# Gentoo installation macht mich wahnsinnig...

## ainairos

Hi leute,

ich könnte mal wieder kotzen nachdem ich ne lösung zu meinem Problem von gestern fand, hab ich schritt für schritt die installationsschritte aus dem Handbuch durchgeführt, aber anscheind stimmt da in der doku nichts....

Ich habe folgendes Problem, das ich nicht emergen kann bzw. keine Packete mit emerge-webrsync (da ich hinter einem router sitze) installieren kann.

Wenn ich mit emerge --sync arbeite kommt ne meldung:

rsync: getaddinfo: rsync.gentoo.org 873: Temporary failure in name resolution

rsync error:  error in socket IO (code 10) at clientserver.c(8 :Cool: 

so da ein bekannt sagte das emerge nicht funktioniert, wegen dem router soll ich emerge-webrsync benutzen. Dies habe ich auch gemacht, mit folgendem resultat:

Fetching most recent snapshot

so und das wars, keine installation kein gar nichts....

so wie krisch ich jetzt die installation fertig?

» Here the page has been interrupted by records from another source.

Lemma fval_bounds x : costf x = true → 0 <= fval x <= 2 ^ 277.
Proof.
  destruct x as [s|s| |s m e]; simpl; try (intros; lia). rewrite andb_true_iff. intros [_ (He & Hm & _)%bounded_inv].
  assert (0 <= 2 ^ (e + 149) <= 2 ^ 253) by (split; [apply Z.pow_nonneg; lia|apply Z.pow_le_mono_r; lia]).
  split; [lia|]. change (2 ^ 277) with (2 ^ 24 * 2 ^ 253). nia.
Qed.

(** The rounding of [m * 2 ^ e] when its last bit is kept or dropped, never padded. *)
Definition rexp (m e : Z) : Z := fexp32 (Z.log2 m + 1 + e).

Lemma rne_rexp m e :
  0 < m → e <= rexp m e →
  0 <= rne m (rexp m e - e) <= 2 ^ 24 ∧ (-149 < rexp m e → 2 ^ 23 <= rne m (rexp m e - e)).
Proof.
  intros Hm He. set (n := rexp m e - e). pose proof (rne_bounds m n ltac:(lia)) as Hb.
  pose proof (Z.pow_pos_nonneg 2 n ltac:(lia) ltac:(lia)) as Hp. pose proof (Z.log2_spec m Hm) as [Hl1 Hl2].
  assert (0 <= m / 2 ^ n) by (apply Z.div_pos; lia). assert (m / 2 ^ n < 2 ^ 24) as Hu.
  { apply Z.div_lt_upper_bound; [done|]. rewrite <-Z.pow_add_r by lia. eapply Z.lt_le_trans; [exact Hl2|].
    apply Z.pow_le_mono_r; [lia|]. unfold n, rexp. rewrite fexp32_eq. lia. }
  split; [lia|]. intros Hr. transitivity (m / 2 ^ n); [|lia]. apply Z.div_le_lower_bound; [done|].
  rewrite <-Z.pow_add_r by lia. etrans; [|exact Hl1]. apply Z.pow_le_mono_r; [lia|].
  unfold n, rexp in *. rewrite fexp32_eq in *. lia.
Qed.

Lemma shr_nothing mrs e n : n <= 0 → shr mrs e n = (mrs, e).
Proof. by destruct n. Qed.

(** The second pass of the rounding: a carry to [2 ^ 24] moves the exponent up. *)
Lemma carry_ok q E :
  0 <= q <= 2 ^ 24 → -149 <= E → (-149 < E → 2 ^ 23 <= q) →
  let '(mrs, e) := shr_fexp 24 128 q E loc_Exact in
  let x := match shr_m mrs with
           | Z0 => S754_zero false
           | Zpos m => if e <=? 104 then S754_finite false m e else S754_infinity false
           | _ => S754_nan
           end in
  costf x = true ∧ fval x = Z.min (q * 2 ^ (E + 149)) (2 ^ 277).
Proof.
  intros Hq HE Hn. pose proof (Z.pow_pos_nonneg 2 (E + 149) ltac:(lia) ltac:(lia)) as Hp. unfold shr_fexp.
  destruct (decide (q = 2 ^ 24)) as [->|Hq24].
  - change (Zdigits2 (2 ^ 24)) with 25. rewrite fexp32_eq. replace (Z.max (25 + E - 24) (-149) - E) with 1 by lia.
    destruct (shr_rne (2 ^ 24) E 1) as (mrs & -> & _ & ->); [lia|lia|]. change (2 ^ 24 / 2 ^ 1) with (2 ^ 23).
    change (2 ^ 23) with (Zpos 8388608). cbv beta iota.
    destruct (Z.leb_spec (E + 1) 104); simpl costf; simpl fval.
    + rewrite bounded_intro by lia. split; [done|]. replace (E + 1 + 149) with (E + 149 + 1) by lia.
      rewrite Z.pow_add_r by lia. assert (2 ^ (E + 149) <= 2 ^ 252) by (apply Z.pow_le_mono_r; lia). lia.
    + split; [done|]. assert (2 ^ 253 <= 2 ^ (E + 149)) by (apply Z.pow_le_mono_r; lia). lia.
  - rewrite shr_nothing.
    2:{ rewrite fexp32_eq. destruct (decide (q = 0)) as [->|]; [simpl; lia|]. rewrite Zdigits2_log2 by lia.
        assert (Z.log2 q < 24) by (apply Z.log2_lt_pow2; lia). lia. }
    simpl. destruct q as [|m|m]; [simpl; split; [done|lia]| |lia].
    destruct (Z.leb_spec E 104); simpl costf; simpl fval.
    + rewrite bounded_intro by lia. split; [done|].
      assert (2 ^ (E + 149) <= 2 ^ 253) by (apply Z.pow_le_mono_r; lia). change (2 ^ 277) with (2 ^ 24 * 2 ^ 253). nia.
    + split; [done|]. assert (2 ^ 254 <= 2 ^ (E + 149)) by (apply Z.pow_le_mono_r; lia).
      change (2 ^ 277) with (2 ^ 23 * 2 ^ 254). nia.
Qed.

also bei gentoo scheint einiges nicht zu funktionieren bzw. scheint einiges in der dokumentation nicht berücksichtig worden zu sein, denn ich bin bis hierhin genauso vorgegangen wie es da stand.....und die make.profile ist leer   :Sad: 

----------

## ossi

kommst du denn generell mit der kiste ins netz ???

hast du /etc/resolv angepasst/erstellt ?

----------

## makukasutota

1. sichergehen das internet unter der livecd funktioniert.

2. es werden 15.6 mb an daten bei einem emerge-webrsync runtergeloaden, warte erst einmal ab ob nicht noch was kommt.

----------

## ainairos

OK jetzt scheint erstmal das problem behoben zu sein....die anleitung stimmt nicht, denn die resolve.conf wird demnach in ein falsches Verzeichnis kopiert und nicht nach etc :/

----------

## toskala

öh, also dann bist du der einzige der dieses problem hat   :Laughing:  *scnr*

----------

## ainairos

OK OK habs gerade noch mal nachgeschaut und es scheint mein fehler *schlagt mich *fg   gewesen zu sein  :Wink: 

Denn in der Doku steht: 

Einen Schritt müssen Sie noch machen, bevor Sie Ihre neue Umgebung betreten können. Das ist das Kopieren der DNS Informationen aus der /etc/resolv.conf in die Chroot Umgebung. Sie müssen diesen Schritt ausführen, um sicherzustellen, dass Ihr Netzwerk nach dem Betreten der Chroot Umgebung noch funktioniert. /etc/resolv.conf enthält die Nameserver für Ihr Netzwerk. 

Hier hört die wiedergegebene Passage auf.